::: DATA SUPPLIED :::
(* ===== verification/SafeflowExec.v ===== *)
(** * Transactional execution: the executor
    ([tex/safeflow/transaction.py], [rollback.py], [executor.py])

    The executor is written against the log interface [WalOps]; tools and
    inverse operations act on a world [W] and may raise. *)
From S2P Require Import Prelude StateExn PyStr PyVal SafeflowWal.
Import SafeflowWal.
Open Scope string_scope.
Open Scope list_scope.
Open Scope nat_scope.

Module SafeflowExec.

(** ** [transaction.py] *)

Inductive TransactionState := PENDING | COMMITTED | ROLLED_BACK | FAILED.
#[global] Instance txn_state_eq_dec : EqDecision TransactionState.
Proof. solve_decision. Defined.

Definition state_value (s : TransactionState) : string :=
  match s with
  | PENDING => "PENDING" | COMMITTED => "COMMITTED"
  | ROLLED_BACK => "ROLLED_BACK" | FAILED => "FAILED"
  end.

Record TransactionStep := {
  s_step_id : string;
  s_tool : string;
  s_args_hash : string;
  s_result_hash : option string;
  s_inverse_op : option string;
  started_at_ms : Z;
  s_completed_at_ms : option Z;
  error : option string;
}.

Definition opt_nonneg (z : option Z) : bool :=
  match z with Some z => (0 <=? z)%Z | None => true end.

Definition valid_step (s : TransactionStep) : bool :=
  len_in 1 64 (s_step_id s) && len_in 1 128 (s_tool s) && len_in 1 128 (s_args_hash s)
  && opt_len 128 (s_result_hash s) && opt_len 128 (s_inverse_op s)
  && (0 <=? started_at_ms s)%Z && opt_nonneg (s_completed_at_ms s) && opt_len 1000 (error s).

Definition new_step (s : TransactionStep) : result exn TransactionStep :=
  if valid_step s then Ok s else Err ValidationError.

Record Transaction := {
  t_txn_id : string;
  t_state : TransactionState;
  steps : list TransactionStep;
  created_at_ms : Z;
  completed_at_ms : option Z;
  failure_reason : option string;
}.

(** [with_step] and [with_state]: [model_copy] does not validate. *)
Definition with_step (t : Transaction) (s : TransactionStep) : Transaction :=
  {| t_txn_id := t_txn_id t; t_state := t_state t; steps := steps t ++ [s];
     created_at_ms := created_at_ms t; completed_at_ms := completed_at_ms t;
     failure_reason := failure_reason t |}.
Definition with_state (t : Transaction) (st : TransactionState) (completed : option Z)
    (reason : option string) : Transaction :=
  {| t_txn_id := t_txn_id t; t_state := st; steps := steps t;
     created_at_ms := created_at_ms t;
     completed_at_ms := match completed with Some c => Some c | None => completed_at_ms t end;
     failure_reason := match reason with Some r => Some r | None => failure_reason t end |}.

Record TransactionOutcome := {
  o_txn_id : string;
  o_state : TransactionState;
  transaction_hash : string;
  wal_terminal_hash : string;
  wal_entries : nat;
  o_rollback_failures : list string;
  o_failure_reason : option string;
}.

Section Executor.
Context {W L : Type} `{WalOps L}.

(** Tools and inverses: on an exception, the exception's [str()]. *)
Definition tool_fn : Type := pydict -> W -> result string pyval * W.
Definition inverse_fn : Type := string -> pydict -> pyval -> W -> result string unit * W.

(** ** [rollback.py]: the registry *)

Definition registry : Type := list (string * inverse_fn).

Fixpoint assoc {A} (k : string) (l : list (string * A)) : option A :=
  match l with
  | [] => None
  | (k', a) :: l => if String.eqb k k' then Some a else assoc k l
  end.

(** [name.replace("_", "")] *)
Fixpoint drop_char (d : ascii) (s : string) : string :=
  match s with
  | EmptyString => ""
  | String c s => if Ascii.eqb c d then drop_char d s else String c (drop_char d s)
  end.

(** [s.isalnum()] on a whole string: false on the empty one. *)
Definition str_isalnum (s : string) : bool := negb (String.eqb s "") && str_all isalnum s.

Definition register (name : string) (fn : inverse_fn) (r : registry) : result exn registry :=
  if String.eqb name "" || negb (str_isalnum (drop_char "_" name)) then Err ValueError
  else match assoc name r with
       | Some _ => Err ValueError
       | None => Ok (r ++ [(name, fn)])
       end.

(** ** The executor's state *)

Record executor := {
  txn : Transaction;
  wal : L;
  inverses : registry;
  tools : list (string * tool_fn);
  inverse_args : gmap string (pydict * pyval);
  rollback_failures : list string;
  world : W;
  ticks : nat;
}.

(** The [n]-th reading of [_now_ms()]; the SHA-256 of the canonical JSON of
    arguments and results, and of a transaction; [repr()] of a string. *)
Context (clock : nat -> Z).
Context (hash_args : pydict -> string) (hash_result : pyval -> string).
Context (txn_hash : Transaction -> string) (py_repr : string -> string).

Abbreviation M := (stM executor exn).

Definition set_txn (t : Transaction) (x : executor) : executor :=
  {| txn := t; wal := wal x; inverses := inverses x; tools := tools x;
     inverse_args := inverse_args x; rollback_failures := rollback_failures x;
     world := world x; ticks := ticks x |}.
Definition set_wal (l : L) (x : executor) : executor :=
  {| txn := txn x; wal := l; inverses := inverses x; tools := tools x;
     inverse_args := inverse_args x; rollback_failures := rollback_failures x;
     world := world x; ticks := ticks x |}.
Definition stash (id : string) (args : pydict) (r : pyval) (x : executor) : executor :=
  {| txn := txn x; wal := wal x; inverses := inverses x; tools := tools x;
     inverse_args := <[id := (args, r)]> (inverse_args x);
     rollback_failures := rollback_failures x; world := world x; ticks := ticks x |}.
Definition add_failure (f : string) (x : executor) : executor :=
  {| txn := txn x; wal := wal x; inverses := inverses x; tools := tools x;
     inverse_args := inverse_args x; rollback_failures := rollback_failures x ++ [f];
     world := world x; ticks := ticks x |}.
Definition set_world (w : W) (x : executor) : executor :=
  {| txn := txn x; wal := wal x; inverses := inverses x; tools := tools x;
     inverse_args := inverse_args x; rollback_failures := rollback_failures x;
     world := w; ticks := ticks x |}.
Definition tick (x : executor) : executor :=
  {| txn := txn x; wal := wal x; inverses := inverses x; tools := tools x;
     inverse_args := inverse_args x; rollback_failures := rollback_failures x;
     world := world x; ticks := S (ticks x) |}.

Definition now_ms : M Z := fun x => (Ok (clock (ticks x)), tick x).
(** A call on the log. *)
Definition on_wal {A} (m : stM L exn A) : M A := fun x =>
  let '(r, l) := m (wal x) in (r, set_wal l x).
(** A call of a tool or of an inverse. *)
Definition call {A} (f : W -> result string A * W) : M (result string A) := fun x =>
  let '(r, w) := f (world x) in (Ok r, set_world w x).

(** ** Construction *)

Definition init (id : string) (l : L) (r : registry) (ts : list (string * tool_fn))
    (w : W) (n : nat) : result exn executor :=
  if String.eqb id "" then Err (SafeflowError "txn_id is required")
  else if negb (len_in 1 128 id) || negb (0 <=? clock n)%Z then Err ValidationError
  else Ok {|
    txn := {| t_txn_id := id; t_state := PENDING; steps := []; created_at_ms := clock n;
              completed_at_ms := None; failure_reason := None |};
    wal := l; inverses := r; tools := ts; inverse_args := ∅; rollback_failures := [];
    world := w; ticks := S n |}.

(** ** Internals *)

Definition append_wal (k : WALEntryKind) (sid tl ah rh inv nt : option string) : M WALEntry :=
  seq ← on_wal next_sequence;
  x ← get;
  t ← now_ms;
  prev ← on_wal last_hash;
  e ← lift (new_entry {|
        sequence := seq; txn_id := t_txn_id (txn x); kind := k; step_id := sid; tool := tl;
        args_hash := ah; result_hash := rh; inverse_op := inv; note := nt;
        timestamp_ms := t; prev_hash := prev |});
  on_wal (append e).

Definition outcome : M TransactionOutcome :=
  x ← get;
  h ← on_wal last_hash;
  n ← on_wal next_sequence;
  if len_in 1 128 (t_txn_id (txn x)) && len_in 64 64 (txn_hash (txn x)) && len_in 64 64 h
     && opt_len 1000 (failure_reason (txn x))
  then mret {| o_txn_id := t_txn_id (txn x); o_state := t_state (txn x);
               transaction_hash := txn_hash (txn x); wal_terminal_hash := h;
               wal_entries := n; o_rollback_failures := rollback_failures x;
               o_failure_reason := failure_reason (txn x) |}
  else lift (Err ValidationError).

(** One turn of the rollback loop. *)
Definition rollback_step (s : TransactionStep) : M unit :=
  match s_inverse_op s with
  | None => mret ()
  | Some inv =>
      match error s with
      | Some _ => mret ()
      | None =>
          x ← get;
          match assoc inv (inverses x) with
          | None =>
              modify (add_failure ("inverse op " +:+ py_repr inv
                                   +:+ " disappeared mid-transaction"))
          | Some inverse =>
              _ ← append_wal ROLLBACK_BEFORE (Some (s_step_id s)) (Some (s_tool s))
                    (Some (s_args_hash s)) (s_result_hash s) (Some inv)
                    (Some "rolling back step");
              x ← get;
              let cached := inverse_args x !! s_step_id s in
              r ← call (inverse (s_tool s) (default [] (fst <$> cached))
                                (default PNone (snd <$> cached)));
              nt ← match r with
                   | Ok _ => mret "rollback ok"
                   | Err exc =>
                       _ ← modify (add_failure ("inverse " +:+ py_repr inv +:+ " for step "
                                                +:+ s_step_id s +:+ " raised: " +:+ exc));
                       mret ("rollback error: " +:+ str_take 300 exc)
                   end;
              _ ← append_wal ROLLBACK_AFTER (Some (s_step_id s)) (Some (s_tool s))
                    (Some (s_args_hash s)) (s_result_hash s) (Some inv) (Some nt);
              mret ()
          end
      end
  end.

Fixpoint rollback_loop (ss : list TransactionStep) : M unit :=
  match ss with
  | [] => mret ()
  | s :: ss => _ ← rollback_step s; rollback_loop ss
  end.

Definition rollback : M unit := x ← get; rollback_loop (rev (steps (txn x))).

(** ** Lifecycle *)

Definition begin : M unit :=
  _ ← append_wal BEGIN None None None None None (Some "transaction begin"); mret ().

Definition commit : M TransactionOutcome :=
  x ← get;
  if negb (bool_decide (t_state (txn x) = PENDING)) then
    lift (Err (SafeflowError ("cannot commit: transaction is " +:+ state_value (t_state (txn x)))))
  else
    t ← now_ms;
    _ ← modify (fun x => set_txn (with_state (txn x) COMMITTED (Some t) None) x);
    _ ← append_wal COMMIT None None None None None (Some "commit");
    outcome.

Definition abort (reason : string) : M TransactionOutcome :=
  x ← get;
  match t_state (txn x) with
  | COMMITTED => lift (Err (SafeflowError "cannot abort a committed transaction"))
  | ROLLED_BACK | FAILED => outcome
  | PENDING =>
      t ← now_ms;
      _ ← modify (fun x => set_txn (with_state (txn x) FAILED (Some t) (Some reason)) x);
      _ ← append_wal ABORT None None None None None (Some ("abort: " +:+ str_take 300 reason));
      _ ← rollback;
      x ← get;
      _ ← match rollback_failures x with
          | [] => modify (fun x => set_txn (with_state (txn x) ROLLED_BACK None None) x)
          | _ => mret ()
          end;
      outcome
  end.

Definition step (id tl : string) (args : pydict) (inv : option string) : M pyval :=
  x ← get;
  if negb (bool_decide (t_state (txn x) = PENDING)) then
    lift (Err (SafeflowError ("cannot step: transaction is " +:+ state_value (t_state (txn x)))))
  else if match inv with
          | Some i => match assoc i (inverses x) with Some _ => false | None => true end
          | None => false
          end
  then lift (Err (SafeflowError ("inverse op " +:+ py_repr (default "" inv) +:+ " not registered; "
                                 +:+ "tool cannot participate in transaction")))
  else match assoc tl (tools x) with
  | None => lift (Err (SafeflowError ("no impl registered for tool " +:+ py_repr tl)))
  | Some impl =>
      let ah := hash_args args in
      started ← now_ms;
      _ ← append_wal STEP_BEFORE (Some id) (Some tl) (Some ah) None inv None;
      r ← call (impl args);
      match r with
      | Err exc =>
          done ← now_ms;
          s ← lift (new_step {|
                s_step_id := id; s_tool := tl; s_args_hash := ah; s_result_hash := None;
                s_inverse_op := inv; started_at_ms := started; s_completed_at_ms := Some done;
                error := Some (str_take 1000 exc) |});
          _ ← modify (fun x => set_txn (with_step (txn x) s) x);
          _ ← append_wal STEP_AFTER (Some id) (Some tl) (Some ah) None inv
                (Some ("error: " +:+ str_take 300 exc));
          _ ← abort ("step " +:+ py_repr id +:+ " raised: " +:+ exc);
          lift (Err (SafeflowError exc))
      | Ok v =>
          let rh := hash_result v in
          done ← now_ms;
          s ← lift (new_step {|
                s_step_id := id; s_tool := tl; s_args_hash := ah; s_result_hash := Some rh;
                s_inverse_op := inv; started_at_ms := started; s_completed_at_ms := Some done;
                error := None |});
          _ ← modify (fun x => set_txn (with_step (txn x) s) x);
          _ ← match inv with
              | Some _ => modify (stash id args v)
              | None => mret ()
              end;
          _ ← append_wal STEP_AFTER (Some id) (Some tl) (Some ah) (Some rh) inv None;
          mret v
      end
  end.
End Executor.

(** [replay]: the last state of each transaction of a log. *)
Definition replay_kind (k : WALEntryKind) : option string :=
  match k with
  | BEGIN => Some "PENDING"
  | COMMIT => Some "COMMITTED"
  | ABORT => Some "ABORTED"
  | ROLLBACK_BEFORE | ROLLBACK_AFTER => Some "ROLLING_BACK"
  | STEP_BEFORE | STEP_AFTER => None
  end.
Definition replay (l : list WALEntry) : gmap string string :=
  foldl (fun m e => match replay_kind (kind e) with
                    | Some s => <[txn_id e := s]> m
                    | None => m
                    end) ∅ l.

(** [recover]: inspects the log, and changes nothing else. *)
Definition recover {W L} `{WalOps L} : stM (executor (W := W) (L := L)) exn (gmap string string) :=
  l ← on_wal read_all; mret (replay l).
End SafeflowExec.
:::
Each line of the entries above that includes the string "TransactionState" should be copied out.

Inductive TransactionState := PENDING | COMMITTED | ROLLED_BACK | FAILED.
#[global] Instance txn_state_eq_dec : EqDecision TransactionState.
Definition state_value (s : TransactionState) : string :=
  t_state : TransactionState;
Definition with_state (t : Transaction) (st : TransactionState) (completed : option Z)
  o_state : TransactionState;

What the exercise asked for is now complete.